¿Por dónde
empezar? ¿Qué contar? Son muchas las experiencias maravillosas que me ha
regalado el Señor, enriquecidas con el carisma y originalidad del Beato Manuel
González.
Escribiré dos
testimonios, el primero lo considero la raíz de mi vocación como Misionera
Eucarística de Nazaret; la semilla primigenia que luego iría creciendo y
madurando, mi primer llamado a una vida eucarística. Esto sucedió cuando
yo era apenas una niña y asistía a la catequesis de primera comunión. Recuerdo
claramente el día que la catequista nos dijo que Dios nos amaba tanto, que
había enviado a su Hijo Único al mundo para que muriera por nosotros en una
cruz, para salvarnos, y esto lo hacía por puro amor. Entonces dije en mí
interior: “yo también quiero amar así,
con Jesús y junto a Jesús”. Luego, un día, sentada en el primer banco de la
Iglesia, durante la Eucaristía, fui totalmente consciente, por pura gracia de
Dios, que aquel Jesús que tantas veces había visto en las estampas del via crucis, que había sido crucificado y había quedado completamente solo en la
cruz, con la compañía de la Virgen María y otras personas que no conocía, era
el mismo Jesús que estaba presente en la Hostia Consagrada y que el Sacerdote
elevaba durante la consagración. En ese momento quise que aquello que yo había
descubierto, muchos más también lo supieran, porque de esta manera Jesús
dejaría de sufrir, de estar solo. Además, fue algo tan maravillo aquel
descubrimiento que yo quería que otros también lo supieran y disfrutaran.
El segundo
testimonio está enmarcado en la misión. Todo ocurrió de la siguiente forma: yo
ya estaba en la Congregación, tenía apenas un mes de postulante, era Semana Santa y nos íbamos de misión a un pueblo que solo Dios, y la persona que nos
llevaría, sabían dónde quedaba. Esta fue mi primera misión. Éramos
tres, Hna. Mª Carlina, Darwin (un chico de la Jer) y yo. Iniciamos
nuestro camino muy contentos, disfrutando del paisaje, pero al llegar al lugar
todo cambió. Primero: no teníamos lugar dónde quedarnos; segundo: al llegar a
la Iglesia aquello era una plaza totalmente abierta, sin puertas ni ventanas,
con las mujeres hablando dentro y los niños corriendo de un lugar a otro, y
desde luego, sin Sagrario, ni Altar, ni nada.

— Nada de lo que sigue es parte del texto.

(* ===== verification/QuasarNetwork.v ===== *)
(** * QuasarNetwork: messages travelling through an overlay of many nodes

    The composition [src/Network/Quasar/README.md] describes: a packet a node
    sends to a peer is parsed there by [quasar_route_message_deserialize] and
    handed to [quasar_on_route_message].  A network is a list of nodes, each with
    its own generator and log, and the packets in flight.  Packets may arrive in
    any order and may be lost.  Who sits at an address is found by the nodes' own
    local addresses; [Send] tells for each node which datagrams msquic accepts.

    Whatever the order of arrival and whatever is lost, a network comes to rest
    ([net_comes_to_rest]); and when nothing is lost, a message handed to a
    subscriber has then been delivered exactly once by every subscriber connected
    to it through subscribers ([net_flood_exactly_once]). *)

From stdpp Require Import relations.
From S2P Require Import Prelude Bitset Bloom ElasticBloom ElasticBloomSpec AttenuatedBloom Cbor BloomCodec Endian.
From S2P Require Import MessageId Node Route Ring Protocol Quasar QuasarSpec QuasarTheorems.

Abbreviation member := (quasar_t * world)%type.

Record net := mkNet {
  n_members : list member;
  n_flight : list (nat * list Z)
}.

Definition at_address (n local : meridian_node_t) : bool :=
  (node_addr local =? node_addr n) && (node_port local =? node_port n).

Definition addresses (ms : list member) : list meridian_node_t := map (fun c => local_of c.1) ms.

Definition member_at (ms : list member) (target : option meridian_node_t) : option nat :=
  n ← target; fst <$> list_find (at_address n) (addresses ms).
Lemma handle_keeps_emails_unique (r : Request) e s :
  NoDup (string_emails (users s)) ->
  NoDup (string_emails (users (snd (handle r e s)))).
Proof.
  intros N. regimes r e s; try exact N;
    try (apply string_emails_remove_first_NoDup; exact N);
    try (destruct r; try discriminate; exact N).
  rewrite string_emails_app. cbn [string_emails doc User.email].
  destruct (prop "email" b) as [| | | |em| |] eqn:E;
    rewrite ?app_nil_r; try exact N.
  apply NoDup_snoc; [|exact N].
  intros I. apply string_emails_matches in I.
  cbn [by_email] in *.
  match goal with
  | H : Some _ = Some _ |- _ => injection H as <-
  end.
  match goal with
  | H : find _ (users s) = None |- _ => apply find_none_iff in H; congruence
  end.
Qed.

(** X14.  String emails stay unique: along any sequence of requests served
    one after the other, in any environments and whatever the server does
    with queries that are not strings, no state reached from a state in which
    no two users share a string email has two users that share one. *)
Theorem X14_string_emails_stay_unique :
  forall (trace : list (Request * Env)) (s : Server),
    NoDup (string_emails (users s)) ->
    Forall (fun x => NoDup (string_emails (users x))) (states trace s).
Proof.
  intros trace. induction trace as [|[r e] rest IH]; intros s N; simpl.
  - constructor; [exact N|constructor].
  - constructor; [exact N|]. apply IH. apply handle_keeps_emails_unique. exact N.
Qed.

(* ===================================================================== *)
(** ** start() *)
(* ===================================================================== *)

Lemma handle_connects (r : Request) e s :
  isConnected s = false ->
  uses_store r = true ->
  accepted r = true ->
  exists ops, calls (snd (handle r e s)) = (calls s ++ CallConnect :: ops)%list.
Proof.
  intros C.
  regimes r e s; intros Hu Ha; try discriminate;
    rewrite ?calls_after_connect, ?C, <- ?app_assoc; cbn [app];
    eexists; reflexivity.
Qed.

(** X15.  [start()] listens when the deployment answers the connect and
    the ping, and exits with code 1 when it does not, after a single
    connect; either way it leaves the collections and the flag as they
    were.  As the flag stays [false], the first accepted request to a store
    route after a start calls [client.connect()] once more. *)
Theorem X15_start_leaves_the_flag :
  forall (e : Env) (s : Server),
    (reachable e = true ->
       fst (start e s) = Listening
       /\ calls (snd (start e s)) = (calls s ++ [CallConnect; CallPing])%list)
    /\ (reachable e = false ->
       fst (start e s) = Exit 1
       /\ calls (snd (start e s)) = (calls s ++ [CallConnect])%list)
    /\ isConnected (snd (start e s)) = isConnected s
    /\ users (snd (start e s)) = users s
    /\ items (snd (start e s)) = items s
    /\ forall (r : Request) (e' : Env),
         isConnected s = false ->
         uses_store r = true ->
         accepted r = true ->
         exists ops,
           calls (snd (handle r e' (snd (start e s))))
           = (calls (snd (start e s)) ++ CallConnect :: ops)%list.
Proof.
  intros e s.
  assert (F : isConnected (snd (start e s)) = isConnected s).
  { unfold start, bind, client_connect, client_ping, call.
    destruct (reachable e); reflexivity. }
  split; [|split; [|split; [exact F|split; [|split]]]].
  - intros R. unfold start, bind, client_connect, client_ping, call.
    rewrite R. cbn. rewrite <- app_assoc. split; reflexivity.
  - intros R. unfold start, bind, client_connect, client_ping, call.
    rewrite R. cbn. split; reflexivity.
  - unfold start, bind, client_connect, client_ping, call.
    destruct (reachable e); reflexivity.
  - unfold start, bind, client_connect, client_ping, call.
    destruct (reachable e); reflexivity.
  - intros r e' C U A. apply handle_connects; [rewrite F; exact C|exact U|exact A].
Qed.
Lemma sensor_fetch_is_best_effort_witness :
  let st := history [tomato] (Some readings) in
  let script :=
    [answer 200 (session_payload [tomato; okra] (Some "SENSOR001"));
     Rejected (ErrorObject "Failed to fetch")] in
  let o := run HistoryDetailPage.apply scripted
             (HistoryDetailPage.fetchSessionDetails base_url st) st script in
  uncaught o = None
  /\ HistoryDetailPage.error (final o) = None
  /\ HistoryDetailPage.recommendations (final o) = [tomato; okra]
  /\ HistoryDetailPage.sensorData (final o) = Some readings
  /\ console o
     = [("Failed to fetch sensor data:", ErrorObject "Failed to fetch")].
Proof.
intros st script o.
exact (sensor_fetch_is_best_effort base_url scripted st st script
         [Rejected (ErrorObject "Failed to fetch")] []
         {| status := 200;
            response_body := session_payload [tomato; okra] (Some "SENSOR001") |}
         {| p_recommendations := Some [tomato; okra];
            p_sensor_id := Some "SENSOR001";
            p_current_sensors := None; p_top_3_crops := None;
            p_total_crops_generated := None |}
         (Rejected (ErrorObject "Failed to fetch"))
         eq_refl eq_refl eq_refl eq_refl eq_refl).
Defined.

Lemma lost_readings_stop_load_more_witness :
  let st := history [tomato] (Some readings) in
  let script :=
    [answer 200 (ObjectJson Backend.empty_payload);
     answer 200 (session_payload [tomato; okra] (Some "SENSOR001"));
     answer 200 (sensor_payload None)] in
  let o := run HistoryDetailPage.apply scripted
             (HistoryDetailPage.handleLoadMore base_url st) st script in
  let again := run HistoryDetailPage.apply scripted
                 (HistoryDetailPage.handleLoadMore base_url (final o))
                 (final o) (env o) in
  HistoryDetailPage.error (final o) = None
  /\ HistoryDetailPage.sensorData (final o) = None
  /\ HistoryDetailPage.LoadMoreButton_disabled (final o) = true
  /\ requests again = []
  /\ HistoryDetailPage.error (final again)
     = Some "Cannot load more recommendations: sensor data not available".
Proof.
intros st script o again.
exact (lost_readings_stop_load_more base_url scripted st readings
         script (tl script) (tl (tl script)) []
         {| status := 200; response_body := ObjectJson Backend.empty_payload |}
         {| status := 200;
            response_body := session_payload [tomato; okra] (Some "SENSOR001") |}
         {| status := 200; response_body := sensor_payload None |}
         {| p_recommendations := Some [tomato; okra];
            p_sensor_id := Some "SENSOR001";
            p_current_sensors := None; p_top_3_crops := None;
            p_total_crops_generated := None |}
         {| p_recommendations := None; p_sensor_id := None;
            p_current_sensors := None; p_top_3_crops := None;
            p_total_crops_generated := None |}
         eq_refl eq_refl eq_refl eq_refl eq_refl eq_refl eq_refl eq_refl
         eq_refl eq_refl eq_refl eq_refl).
Defined.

Queríamos salir corriendo, pero
ahí nos quedamos. Al pasar los días y no tener respuesta positiva de la gente
del lugar, nuestro desánimo fue en aumento, pero un día, de camino por el río,
de regreso a la escuela donde nos quedábamos esos días, nos llegó el golpe de
Gracia. Todos queríamos regresar a nuestras casas, a nuestra parroquia donde
todo estaba bien organizado y la piedad de la gente desbordaba, con nuestros
amigos y hermanas de comunidad con los que podíamos rezar… y nos dijimos: “si nosotros nos vamos, esta pobre gente se
quedará con menos de lo que tiene de Dios, nadie les hablará de Jesús, si nos
han enviado hasta aquí es por algo, es porque el Señor lo quiere, es porque la
gente necesita de Dios y somos nosotros los que debemos acercarles a Él". Y
como el Bto. Manuel dijimos: "Aunque todos…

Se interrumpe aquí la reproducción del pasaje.